INSTRUCTIONS FOR THE TASK:
From the records below, extract only the lines running from the line with "(** ** Python strings *)" to the line with "let n := code c in (48", both lines included, reproducing them exactly.

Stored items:
>>>>

(** * Ransomware feed ingestion: normalisation and incremental sync

    A shallow embedding of [main_script/initial_load.py] (the Backfill
    Processor) and [main_script/update_data.py] (the Delta Processor),
    followed by the properties of the specification that were checked
    against it.

    Conventions of the embedding:
    - a Python [str] is a Rocq [string]; one [ascii] stands for one code
      point below 256, so the whitespace and case tables below are those
      of Python for U+0000..U+00FF;
    - a value decoded from the feed's JSON is a [pyval]; JSON numbers
      are integers here (the scripts only ever test a number for zero);
    - a Python dict is a [gmap string pyval];
    - an exception is a constructor of [exn]; code that can raise
      returns a [res]; code that also touches the datastore, the
      snapshot directories or the logger runs in the monad [M]. *)

From Stdlib Require Import ZArith Lia Ascii String.
From stdpp Require Import base option strings pretty list sorting gmap.

Local Open Scope string_scope.
Local Open Scope Z_scope.

(** ** Python strings *)

Module PyStr.

Definition code (c : ascii) : Z := Z.of_N (Ascii.N_of_ascii c).

Definition chr (n : Z) : ascii := Ascii.ascii_of_N (Z.to_N n).

(** [str.isspace] on one character, which is also the class [\s] of
    [re] on [str] patterns. *)
Definition isspace (c : ascii) : bool :=
  let n := code c in
  ((9 <=? n) && (n <=? 13)) || ((28 <=? n) && (n <=? 32))
  || (n =? 133) || (n =? 160).

Definition isdigit (c : ascii) : bool :=
  let n := code c in (48 <=? n) && (n <=? 57).

Definition lower_char (c : ascii) : ascii :=
  let n := code c in
  if ((65 <=? n) && (n <=? 90))
     || ((192 <=? n) && (n <=? 222) && negb (n =? 215))
  then chr (n + 32) else c.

<<<<

EXERCISE ANSWER:
(** ** Python strings *)

Module PyStr.

Definition code (c : ascii) : Z := Z.of_N (Ascii.N_of_ascii c).

Definition chr (n : Z) : ascii := Ascii.ascii_of_N (Z.to_N n).

(** [str.isspace] on one character, which is also the class [\s] of
    [re] on [str] patterns. *)
Definition isspace (c : ascii) : bool :=
  let n := code c in
  ((9 <=? n) && (n <=? 13)) || ((28 <=? n) && (n <=? 32))
  || (n =? 133) || (n =? 160).

Definition isdigit (c : ascii) : bool :=
  let n := code c in (48 <=? n) && (n <=? 57).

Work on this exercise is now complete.